Traders must have been looking to trade around the Federal Open Market Committee (FOMC) decision, but the game plan was interrupted by 2,504 new confirmed coronavirus cases reported today in Texas.
This number of new cases dwarfs a previous record high of new cases per day. It could be more impactful on market sentiment than anything else today, specifically around equity and oil markets that have been trading favourably on the hope for a virus-free economic recovery.
The dollar safe-haven appeal could re-emerge as traders may need to hedge for this being more than an isolated event, especially if the domino effect sets in and clusters start to appear all over the maps so soon after economic re-openings. It is not a good sign.
The USD’s reaction function after today’s FOMC meeting is difficult to determine with so many moving parts. US rates are lower for longer, but the S&P 500 has fallen precipitously on the less dovish Fed to expectations and the latest virus outbreak in Texas, which suggests the FX rally in “risk-on” currencies will struggle to an extent today.
Gold prices steady
Gold was mostly steady in European and Asian trading, with prices turning higher under a broadly – but not absolutely – favourable climate in the US.

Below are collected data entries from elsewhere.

(* ===== verification/World.v ===== *)
(** Code that acts on the world around it: a state monad, for the components
    that call stores, brokers and clocks. The world is whatever type a
    component's collaborators work on. *)
From Stdlib Require Import ZArith Lia.
From stdpp Require Import base list gmap numbers.
From S2P Require Import Prelude.

Definition M (W A : Type) : Type := W -> A * W.
#[export] Instance M_ret W : MRet (M W) := fun A a w => (a, w).
#[export] Instance M_bind W : MBind (M W) := fun A B k m w => let '(a, w) := m w in k a w.

Section world.
Context {W A B : Type}.
Implicit Types (m : M W A) (k : A -> M W B).

Lemma bind_snd m k w : snd ((m ≫= k) w) = snd (k (fst (m w)) (snd (m w))).
Proof. unfold mbind, M_bind. by destruct (m w). Qed.
Lemma bind_fst m k w : fst ((m ≫= k) w) = fst (k (fst (m w)) (snd (m w))).
Proof. unfold mbind, M_bind. by destruct (m w). Qed.
Lemma bind_eq m k w a w' : m w = (a, w') -> (m ≫= k) w = k a w'.
Proof. intros E. unfold mbind, M_bind. by rewrite E. Qed.
End world.

(** ** Actions that may panic or run out of fuel *)

Definition obind {W A B} (m : M W (outcome A)) (k : A -> M W (outcome B)) : M W (outcome B) :=
  o ← m; match o with Ret a => k a | Panic => mret Panic | OutOfFuel => mret OutOfFuel end.
Notation "x ←? m ; k" := (obind m (fun x => k))
  (at level 20, m at level 100, k at level 200, right associativity) : go_scope.

Lemma obind_ret {W A B} (m : M W (outcome A)) (k : A -> M W (outcome B)) w a w' :
  m w = (Ret a, w') -> obind m k w = k a w'.
Proof. intros E. unfold obind. by rewrite (bind_eq _ _ _ _ _ E). Qed.

(** An action of one world in a larger one that keeps a counter. *)
Definition counting {W A} (m : M W A) : M (W * Z) A := fun s => let '(a, w) := m s.1 in (a, (w, s.2 + 1)).
Definition lifted {W A} (m : M W A) : M (W * Z) A := fun s => let '(a, w) := m s.1 in (a, (w, s.2)).

(** ** What an action can do to the world

    [moves R m]: wherever [m] is run, it leaves the world related by [R]. *)

Definition moves {W A} (R : relation W) (m : M W A) : Prop := forall w, R w (snd (m w)).

Section moves.
Context {W A B : Type} (R : relation W) `{!PreOrder R}.

Lemma moves_ret (a : A) : moves R (mret a : M W A).
Proof. intros w. simpl. reflexivity. Qed.
Lemma moves_bind (m : M W A) (k : A -> M W B) : moves R m -> (forall a, moves R (k a)) -> moves R (m ≫= k).
Proof. intros Hm Hk w. rewrite bind_snd. etrans; [apply Hm | apply Hk]. Qed.
End moves.

(** Splits an action into its calls; what a call does is looked up among the
    hints, or left to the caller. *)
Create HintDb moves discriminated.
Ltac solve_moves :=
  repeat lazymatch goal with
  | |- moves _ (mret _) => apply moves_ret
  | |- moves _ (_ ≫= _) => apply moves_bind; [| |intros ?]
  | |- moves _ (if ?b then _ else _) => destruct b
  | |- moves _ (match ?x with _ => _ end) => destruct x
  | |- moves _ (let '_ := ?x in _) => destruct x
  | |- PreOrder _ => typeclasses eauto
  | |- moves _ _ => solve [auto with moves]
  end.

The US dollar remained on the defensive early on, and yields eased slightly lower. The Fed’s actions and the statement was a positive elixir for gold, as lower for longer interest rates provided enough reason for the yellow metal go higher – without the FED changing their game plan.
The Fed’s decisions and statements were indeed accommodative enough to boost gold as an immediate by-product of the meeting and press conference.

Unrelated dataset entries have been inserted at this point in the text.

(* ===== verification/Retry.v ===== *)
(** Package platform/retryx: retrying with exponential backoff, and the
    circuit breaker.

    What [Do] retries is an action on the world; waiting is one too, which
    either takes its time or is cut short by the context's error. How long the
    jittered wait really takes is the world's affair. *)
From Stdlib Require Import ZArith Lia.
From stdpp Require Import base list strings numbers.
From S2P Require Import Prelude World Errx.

Record Policy : Type := mkPolicy { MaxAttempts : Z; BaseDelay : Duration; MaxDelay : Duration }.

Section retry.
Context {W : Type}.
Context (fn : M W (option Err)) (wait : Duration -> M W (option Err)).
Context (p : Policy).

Definition nextDelay (delay : Duration) : Duration := Z.min (int64 (delay * 2)) (MaxDelay p).

Fixpoint Do_loop (fuel : nat) (attempt : Z) (delay : Duration) : M W (outcome (option Err)) :=
  match fuel with
  | O => mret OutOfFuel
  | S fuel =>
      err ← fn;
      if bool_decide (err = None) || negb (retryable err) then mret (Ret err)
      else if (0 <? MaxAttempts p) && (MaxAttempts p <=? attempt) then mret (Ret err)
      else
        cancelled ← wait delay;
        match cancelled with
        | Some e => mret (Ret (Some e))
        | None => Do_loop fuel (attempt + 1) (nextDelay delay)
        end
  end.

Definition Do (fuel : nat) : M W (outcome (option Err)) := Do_loop fuel 1 (BaseDelay p).

(** ** Traces

    [retries w l w']: from [w], one transient failure and one full wait for
    each element of [l]. *)
Inductive retries : W -> list Duration -> W -> Prop :=
  | retries_nil w : retries w [] w
  | retries_cons w e w1 d w2 l w' :
      fn w = (Some e, w1) -> retryable (Some e) = true -> wait d w1 = (None, w2) ->
      retries w2 l w' -> retries w (d :: l) w'.

(** The waits of [n] retries, from a first delay. *)
Fixpoint delays (n : nat) (delay : Duration) : list Duration :=
  match n with O => [] | S n => delay :: delays n (nextDelay delay) end.

(** How a run that has retried [n] times ends, and where. *)
Definition ends (n : Z) (delay : Duration) (w : W) (r : option Err) (w' : W) : Prop :=
  (fn w = (r, w') /\ retryable r = false) \/
  (fn w = (r, w') /\ retryable r = true /\ 0 < MaxAttempts p /\ MaxAttempts p <= n + 1) \/
  (exists e w1 c, fn w = (Some e, w1) /\ retryable (Some e) = true /\
     (MaxAttempts p <= 0 \/ n + 1 < MaxAttempts p) /\ wait delay w1 = (Some c, w') /\ r = Some c).

Definition delayAfter (n : nat) (delay : Duration) : Duration := Nat.iter n nextDelay delay.

Lemma delayAfter_S n delay : delayAfter (S n) delay = delayAfter n (nextDelay delay).
Proof. unfold delayAfter. apply Nat.iter_succ_r. Qed.

(** What [Do_loop] does when its fuel covers the attempts left, or the
    attempts the world lets it make. *)
Lemma Do_loop_spec fuel : forall attempt delay w,
  0 < attempt ->
  (0 < MaxAttempts p -> attempt <= MaxAttempts p -> MaxAttempts p < attempt + Z.of_nat fuel) ->
  (0 < MaxAttempts p -> attempt <= MaxAttempts p) ->
  (MaxAttempts p <= 0 -> forall n w', retries w (delays n delay) w' -> (n < fuel)%nat) ->
  exists n wl r w', Do_loop fuel attempt delay w = (Ret r, w') /\
    retries w (delays n delay) wl /\ ends (attempt - 1 + Z.of_nat n) (delayAfter n delay) wl r w' /\
    (0 < MaxAttempts p -> attempt + Z.of_nat n <= MaxAttempts p).
Proof.
  induction fuel as [|fuel IH]; intros attempt delay w Hpos Hmax Hle Hun.
  { destruct (Z.le_gt_cases (MaxAttempts p) 0) as [H0|H0]; [|specialize (Hmax H0 (Hle H0)); lia].
    specialize (Hun H0 O w (retries_nil w)). lia. }
  cbn [Do_loop]. destruct (fn w) as [err w1] eqn:Ef. rewrite (bind_eq _ _ _ _ _ Ef).
  destruct (bool_decide (err = None) || negb (retryable err)) eqn:E1.
  { exists O, w, err, w1. split; [done|]. split; [constructor|]. split; [|lia]. left. split; [done|].
    apply orb_true_iff in E1 as [->%bool_decide_eq_true|E1]; [done|]. by apply negb_true_iff. }
  apply orb_false_iff in E1 as [E1 E2]. apply negb_false_iff in E2. apply bool_decide_eq_false in E1.
  destruct err as [e|]; [|done].
  destruct ((0 <? MaxAttempts p) && (MaxAttempts p <=? attempt)) eqn:E3.
  { apply andb_true_iff in E3 as [?%Z.ltb_lt ?%Z.leb_le]. exists O, w, (Some e), w1. split; [done|].
    split; [constructor|]. split; [|lia]. right. left. split_and!; [done..|]. lia. }
  assert (MaxAttempts p <= 0 \/ attempt < MaxAttempts p) as Hleft.
  { destruct (Z.ltb_spec 0 (MaxAttempts p)), (Z.leb_spec (MaxAttempts p) attempt); [done|lia..]. }
  destruct (wait delay w1) as [c w2] eqn:Ew. rewrite (bind_eq _ _ _ _ _ Ew). destruct c as [c|].
  { exists O, w, (Some c), w2. split; [done|]. split; [constructor|]. split; [|lia]. right. right.
    exists e, w1, c. split_and!; try done. simpl. lia. }
  destruct (IH (attempt + 1) (nextDelay delay) w2) as (n & wl & r & w' & E & Ht & He & Hn);
    [lia | lia | lia | |].
  { intros H0 n w' Hr. enough (S n < S fuel)%nat by lia. apply (Hun H0 (S n) w').
    simpl. econstructor; eauto. }
  exists (S n), wl, r, w'. split; [done|]. split; [simpl; econstructor; eauto|]. rewrite delayAfter_S.
  split; [|lia]. replace (attempt - 1 + Z.of_nat (S n)) with (attempt + 1 - 1 + Z.of_nat n) by lia. done.
Qed.

(** With a bound on its attempts, [Do] returns, whatever the world does,
    after at most that many: every attempt but the last failed with a
    transient error and was followed by one full wait, and the result is the
    last attempt's when it succeeds, fails for good or is the last allowed,
    and the context's error when the wait after it is cut short. *)
Theorem Do_terminates w :
  0 < MaxAttempts p ->
  exists n wl r w', Do (Z.to_nat (MaxAttempts p)) w = (Ret r, w') /\
    Z.of_nat n < MaxAttempts p /\ retries w (delays n (BaseDelay p)) wl /\
    ends (Z.of_nat n) (delayAfter n (BaseDelay p)) wl r w'.
Proof.
  intros Hp. destruct (Do_loop_spec (Z.to_nat (MaxAttempts p)) 1 (BaseDelay p) w)
    as (n & wl & r & w' & E & Ht & He & Hn); [lia..|].
  exists n, wl, r, w'. split; [done|]. split; [lia|]. split; [done|].
  by replace (Z.of_nat n) with (1 - 1 + Z.of_nat n) by lia.
Qed.

(** Without a bound, [Do] returns as soon as the world lets it: if it cannot
    fail transiently and be waited for more than [k] times in a row. *)
Theorem Do_unbounded_liveness w k :
  MaxAttempts p <= 0 ->
  (forall n w', retries w (delays n (BaseDelay p)) w' -> (n <= k)%nat) ->
  exists n wl r w', Do (S k) w = (Ret r, w') /\ (n <= k)%nat /\
    retries w (delays n (BaseDelay p)) wl /\ ends (Z.of_nat n) (delayAfter n (BaseDelay p)) wl r w'.
Proof.
  intros Hp Hk. destruct (Do_loop_spec (S k) 1 (BaseDelay p) w) as (n & wl & r & w' & E & Ht & He & _); [lia..| |].
  { intros _ n w' Hr. specialize (Hk n w' Hr). lia. }
  exists n, wl, r, w'. split; [done|]. split; [by eapply Hk|]. split; [done|].
  by replace (Z.of_nat n) with (1 - 1 + Z.of_nat n) by lia.
Qed.

(** The waits double from the first until the cap, without overflow. *)
Theorem delays_exponential n :
  0 <= BaseDelay p -> 0 <= MaxDelay p -> BaseDelay p < 2 ^ 62 -> MaxDelay p < 2 ^ 62 -> (0 < n)%nat ->
  delayAfter n (BaseDelay p) = Z.min (BaseDelay p * 2 ^ Z.of_nat n) (MaxDelay p).
Proof.
  intros Hb Hm Hb' Hm' Hn.
  assert (forall d, 0 <= d < 2 ^ 62 -> nextDelay d = Z.min (d * 2) (MaxDelay p)) as Hnext.
  { intros d Hd. unfold nextDelay, int64, signed. f_equal.
    rewrite Z.mod_small by lia. destruct (Z.ltb_spec (d * 2) (2 ^ (64 - 1))); lia. }
  induction n as [|n IH]; [lia|]. unfold delayAfter. simpl. fold (delayAfter n (BaseDelay p)).
  destruct n as [|n].
  - simpl. by rewrite Hnext by lia.
  - rewrite IH by lia. set (k := BaseDelay p * 2 ^ Z.of_nat (S n)) in *.
    assert (0 <= k) by (apply Z.mul_nonneg_nonneg; [lia | apply Z.pow_nonneg; lia]).
    rewrite Hnext by lia. replace (BaseDelay p * 2 ^ Z.of_nat (S (S n))) with (k * 2); [lia|].
    unfold k. rewrite (Nat2Z.inj_succ (S n)), Z.pow_succ_r by lia. lia.
Qed.
End retry.

(** * The circuit breaker

    [mu] is held for the whole of each operation, so an operation is one
    transition, at the time of its clock reading. *)

Record Breaker : Type := mkBreaker {
  Threshold : Z; Cooldown : Duration; failures : Z; openedAt : Time
}.
#[export] Instance eta_Breaker : Eta Breaker := fun b =>
  mkBreaker (Threshold b) (Cooldown b) (failures b) (openedAt b).

Definition Allow (b : Breaker) (now : Time) : bool :=
  if failures b <? Threshold b then true else Cooldown b <=? time_Sub now (openedAt b).

Definition Record_ (b : Breaker) (err : bool) (now : Time) : Breaker :=
  if negb err then b <| failures := 0 |>
  else
    let b := b <| failures := failures b + 1 |> in
    if failures b =? Threshold b then b <| openedAt := now |>
    else if Threshold b <? failures b then b <| openedAt := now |>
    else b.

Definition Open (b : Breaker) (now : Time) : bool :=
  (Threshold b <=? failures b) && (time_Sub now (openedAt b) <? Cooldown b).

(** A breaker after a history of recorded outcomes (failed or not, and when),
    oldest first. *)
Definition after (threshold : Z) (cooldown : Duration) (h : list (bool * Time)) : Breaker :=
  fold_left (fun b ev => Record_ b ev.1 ev.2) h (mkBreaker threshold cooldown 0 zeroTime).

(** The failures since the last success, newest first. *)
Fixpoint failuresSince (h : list (bool * Time)) (acc : list Time) : list Time :=
  match h with
  | [] => acc
  | (true, at_) :: h => failuresSince h (at_ :: acc)
  | (false, _) :: h => failuresSince h []
  end.
Definition currentRun (h : list (bool * Time)) : list Time := failuresSince h [].

Lemma failuresSince_snoc h ev acc :
  failuresSince (h ++ [ev]) acc = if ev.1 : bool then ev.2 :: failuresSince h acc else [].
Proof. revert acc. induction h as [|[[] t] h IH]; intros acc; simpl; [by destruct ev as [[] ?]|apply IH..]. Qed.

Lemma after_spec threshold cooldown h :
  let b := after threshold cooldown h in
  Threshold b = threshold /\ Cooldown b = cooldown /\ failures b = len (currentRun h) /\
  (0 < threshold -> threshold <= failures b -> head (currentRun h) = Some (openedAt b)).
Proof.
  unfold after, currentRun. induction h as [|[err at_] h IH] using rev_ind; [split_and!; try done; simpl; intros; lia|].
  rewrite fold_left_app, failuresSince_snoc. cbn [fold_left fst snd]. set (b := fold_left _ h _) in *.
  destruct IH as (Ht & Hc & Hf & Ho). unfold Record_. destruct err; simpl.
  - rewrite Ht, len_cons, Hf.
    destruct (Z.eqb_spec (len (failuresSince h []) + 1) threshold) as [E|E]; simpl; [split_and!; [done..|lia|done]|].
    destruct (Z.ltb_spec threshold (len (failuresSince h []) + 1)); simpl; split_and!; try done; intros; lia.
  - split_and!; [done..|]. intros; lia.
Qed.

(** The breaker stands open exactly while its last run of failures has
    reached the threshold and its last failure is less than the cooldown ago:
    calls pass until the threshold, none passes for the cooldown after the
    failure that reaches it or after any failed probe since, and one success
    closes it. *)
Theorem breaker_policy threshold cooldown h now :
  0 < threshold ->
  let b := after threshold cooldown h in
  (Allow b now = false <->
     threshold <= len (currentRun h) /\
     exists last, head (currentRun h) = Some last /\ time_Sub now last < cooldown) /\
  Open b now = negb (Allow b now).
Proof.
  intros Hpos b. destruct (after_spec threshold cooldown h) as (Ht & Hc & Hf & Ho). fold b in Ht, Hc, Hf, Ho.
  unfold Allow, Open. rewrite Ht, Hc. split.
  - destruct (Z.ltb_spec (failures b) threshold) as [Hlt|Hge].
    + split; [done|]. intros [Hle _]. lia.
    + rewrite Ho by lia. rewrite Z.leb_gt, <- Hf. split; [by eauto|]. by intros (_ & last & [= <-] & ?).
  - rewrite Z.leb_antisym. destruct (Z.ltb_spec (failures b) threshold); simpl; [done|].
    by rewrite Z.ltb_antisym.
Qed.

(** ** At work *)

Section example.
(** The world is the results still to come. *)
Definition scripted : M (list (option Err)) (option Err) := fun w => (default None (head w), tail w).
Definition patient (d : Duration) : M (list (option Err)) (option Err) := fun w => (None, w).
Definition flaky : list (option Err) := [Some (New KindTransient "busy"); Some (New KindTransient "busy"); None].

Lemma Do_terminates_witness :
  0 < MaxAttempts (mkPolicy 5 Second Minute) /\
  exists w', Do scripted patient (mkPolicy 5 Second Minute) 5 flaky = (Ret None, w').
Proof.
  split; [done|].
  destruct (Do_terminates scripted patient (mkPolicy 5 Second Minute) flaky eq_refl) as (n & wl & r & w' & E & _).
  exists w'. change (Z.to_nat _) with 5%nat in E. rewrite E. vm_compute in E. by injection E as <- _.
Defined.

Lemma flaky_lasts n w' : retries scripted patient flaky (delays (mkPolicy 0 Second Minute) n Second) w' -> (n <= 2)%nat.
Proof.
  destruct n as [|[|[|n]]]; [lia..|]. intros Hr.
  inversion Hr as [|? ? ? ? ? ? ? E1 _ E2 Hr2]; subst. injection E1 as _ <-. injection E2 as <-.
  inversion Hr2 as [|? ? ? ? ? ? ? E3 _ E4 Hr3]; subst. injection E3 as _ <-. injection E4 as <-.
  inversion Hr3 as [|? ? ? ? ? ? ? E5 _ _ _]; subst. by injection E5.
Qed.

Lemma Do_unbounded_liveness_witness :
  (forall n w', retries scripted patient flaky (delays (mkPolicy 0 Second Minute) n Second) w' -> (n <= 2)%nat) /\
  exists w', Do scripted patient (mkPolicy 0 Second Minute) 3 flaky = (Ret None, w').
Proof.
  split; [exact flaky_lasts|].
  destruct (Do_unbounded_liveness scripted patient (mkPolicy 0 Second Minute) flaky 2 ltac:(done) flaky_lasts)
    as (n & wl & r & w' & E & _).
  exists w'. rewrite E. vm_compute in E. by injection E as <- _.
Defined.

Lemma breaker_policy_witness :
  0 < 2 /\ Allow (after 2 Minute [(true, 0); (true, Second)]) (2 * Second) = false.
Proof.
  split; [done|]. apply (breaker_policy 2 Minute [(true, 0); (true, Second)] (2 * Second)); [done|].
  split; [by vm_compute|]. exists Second. split; [done|by vm_compute].
Defined.
End example.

I thought the market would give a bit ground in Asia this morning as it so often does after such a sharp rally, but the potential virus spreader in Texas should hold a bid under gold until more clarity on the outbreak is revealed.
Overall, however, the market’s read of the Fed’s policy position is still gold bullish. It does not seem that the recovery is expected to be fast enough, or inflation anticipated to rise quickly enough, to tighten policy.
The FOMC dot plot
According to the updated dot plot of expectations for future policy, no increase in fed funds is expected until at least 2022.
On yield curve control, there was a “talking about it” comment alongside a “briefing” concerning it. Does that mean “YCC” is in the cards? No. But it does mean that is the weapon of choice.
There was some fretting into the meeting that the Fed was not going to be dovish enough. Still, it seems they have deferred to something of a holding pattern.
The board members have done what they are going to do for now and are waiting to see mode to gauge if and where further easing might be required as the scale and nature of the slowdown becomes more apparent.
Fixed income is selling off a little after the FOMC statement. Perhaps indicating some level of disappointment that the Fed has not gone down the road of yield curve control, but the asset purchases are pretty much in line with expectations.
I would say this is as dovish as they can be without having actually taken steps.
It should be enough for the market, but clearly, there is some position adjustment taking place in equity markets, and other cross-asset. Traders are likely a tad disappointed by less dovish guidance than hoped, and investors could now turn focus to the time mismatch between the market’s pricing in the context of the real economies’ performance.
This is pretty consistent with my view that the FED gradually transition fire-fighting into a more long-term policy approach. Still, they are not going to stray too far away from the stimulus hose if economic smoulders look set to ignites.
As for YCC, it seems some of the influential voices within the Fed see it as something down the road waiting for the policy framework review to be completed before committing to explicit forward guidance and YCC.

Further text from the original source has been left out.